Only the lines below starting at the one containing "Local Open Scope Z_scope." and ending at the one containing "Definition is_uint32 (z" belong in the answer, each copied exactly.

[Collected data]
....................

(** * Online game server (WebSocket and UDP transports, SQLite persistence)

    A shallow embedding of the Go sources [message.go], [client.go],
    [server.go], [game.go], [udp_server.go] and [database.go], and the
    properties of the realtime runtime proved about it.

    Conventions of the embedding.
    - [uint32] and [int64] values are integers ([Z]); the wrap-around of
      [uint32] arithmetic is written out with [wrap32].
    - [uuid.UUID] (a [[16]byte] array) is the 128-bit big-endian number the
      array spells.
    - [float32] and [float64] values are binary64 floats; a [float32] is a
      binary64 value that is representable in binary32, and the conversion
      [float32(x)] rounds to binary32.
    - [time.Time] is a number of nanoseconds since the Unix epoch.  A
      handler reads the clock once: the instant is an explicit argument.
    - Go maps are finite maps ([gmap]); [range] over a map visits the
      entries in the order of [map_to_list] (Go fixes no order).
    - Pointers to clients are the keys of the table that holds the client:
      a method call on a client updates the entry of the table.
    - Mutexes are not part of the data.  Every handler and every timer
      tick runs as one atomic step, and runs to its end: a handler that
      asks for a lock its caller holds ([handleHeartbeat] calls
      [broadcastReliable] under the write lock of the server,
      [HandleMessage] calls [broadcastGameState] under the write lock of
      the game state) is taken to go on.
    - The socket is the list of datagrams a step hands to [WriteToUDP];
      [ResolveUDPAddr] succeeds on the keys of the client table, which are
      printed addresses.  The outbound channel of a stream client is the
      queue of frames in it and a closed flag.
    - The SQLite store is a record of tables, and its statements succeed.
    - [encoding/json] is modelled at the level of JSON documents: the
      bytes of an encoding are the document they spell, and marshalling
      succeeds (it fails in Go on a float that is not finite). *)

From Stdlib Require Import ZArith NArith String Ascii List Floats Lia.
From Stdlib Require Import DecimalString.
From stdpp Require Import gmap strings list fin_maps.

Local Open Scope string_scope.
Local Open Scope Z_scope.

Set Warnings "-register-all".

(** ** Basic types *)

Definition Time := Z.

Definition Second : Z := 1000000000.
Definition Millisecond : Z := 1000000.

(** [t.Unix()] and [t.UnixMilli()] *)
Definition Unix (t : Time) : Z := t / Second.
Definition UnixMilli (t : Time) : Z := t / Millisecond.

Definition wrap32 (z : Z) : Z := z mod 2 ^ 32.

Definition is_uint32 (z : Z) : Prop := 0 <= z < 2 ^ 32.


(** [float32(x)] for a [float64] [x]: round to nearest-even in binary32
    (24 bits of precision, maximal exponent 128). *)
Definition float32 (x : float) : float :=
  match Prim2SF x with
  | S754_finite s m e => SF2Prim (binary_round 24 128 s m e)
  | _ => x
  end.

....................

Response to this exercise:
Local Open Scope Z_scope.

Set Warnings "-register-all".

(** ** Basic types *)

Definition Time := Z.

Definition Second : Z := 1000000000.
Definition Millisecond : Z := 1000000.

(** [t.Unix()] and [t.UnixMilli()] *)
Definition Unix (t : Time) : Z := t / Second.
Definition UnixMilli (t : Time) : Z := t / Millisecond.

Definition wrap32 (z : Z) : Z := z mod 2 ^ 32.

Definition is_uint32 (z : Z) : Prop := 0 <= z < 2 ^ 32.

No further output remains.